■ PROMPT: Output every entry exactly as written.

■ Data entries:
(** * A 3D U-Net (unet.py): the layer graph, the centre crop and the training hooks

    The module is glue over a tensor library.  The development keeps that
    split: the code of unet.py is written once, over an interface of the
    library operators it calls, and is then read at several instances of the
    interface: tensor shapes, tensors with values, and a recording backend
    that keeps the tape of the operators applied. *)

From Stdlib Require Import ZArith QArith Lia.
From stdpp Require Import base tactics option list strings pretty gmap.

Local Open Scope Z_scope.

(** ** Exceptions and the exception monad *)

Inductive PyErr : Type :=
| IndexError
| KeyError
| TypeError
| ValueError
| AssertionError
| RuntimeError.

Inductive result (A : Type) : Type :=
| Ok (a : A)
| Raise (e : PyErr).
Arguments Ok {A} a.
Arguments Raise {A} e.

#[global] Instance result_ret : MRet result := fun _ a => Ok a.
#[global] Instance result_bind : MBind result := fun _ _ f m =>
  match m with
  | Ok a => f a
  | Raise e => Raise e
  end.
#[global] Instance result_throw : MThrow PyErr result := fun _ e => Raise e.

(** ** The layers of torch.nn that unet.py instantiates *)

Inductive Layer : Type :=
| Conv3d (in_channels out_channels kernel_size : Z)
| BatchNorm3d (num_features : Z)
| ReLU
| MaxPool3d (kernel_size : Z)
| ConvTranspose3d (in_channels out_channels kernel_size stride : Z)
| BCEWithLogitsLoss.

■ RESULT OF THE TASK:
(** * A 3D U-Net (unet.py): the layer graph, the centre crop and the training hooks

    The module is glue over a tensor library.  The development keeps that
    split: the code of unet.py is written once, over an interface of the
    library operators it calls, and is then read at several instances of the
    interface: tensor shapes, tensors with values, and a recording backend
    that keeps the tape of the operators applied. *)

From Stdlib Require Import ZArith QArith Lia.
From stdpp Require Import base tactics option list strings pretty gmap.

Local Open Scope Z_scope.

(** ** Exceptions and the exception monad *)

Inductive PyErr : Type :=
| IndexError
| KeyError
| TypeError
| ValueError
| AssertionError
| RuntimeError.

Inductive result (A : Type) : Type :=
| Ok (a : A)
| Raise (e : PyErr).
Arguments Ok {A} a.
Arguments Raise {A} e.

#[global] Instance result_ret : MRet result := fun _ a => Ok a.
#[global] Instance result_bind : MBind result := fun _ _ f m =>
  match m with
  | Ok a => f a
  | Raise e => Raise e
  end.
#[global] Instance result_throw : MThrow PyErr result := fun _ e => Raise e.

(** ** The layers of torch.nn that unet.py instantiates *)

Inductive Layer : Type :=
| Conv3d (in_channels out_channels kernel_size : Z)
| BatchNorm3d (num_features : Z)
| ReLU
| MaxPool3d (kernel_size : Z)
| ConvTranspose3d (in_channels out_channels kernel_size stride : Z)
| BCEWithLogitsLoss.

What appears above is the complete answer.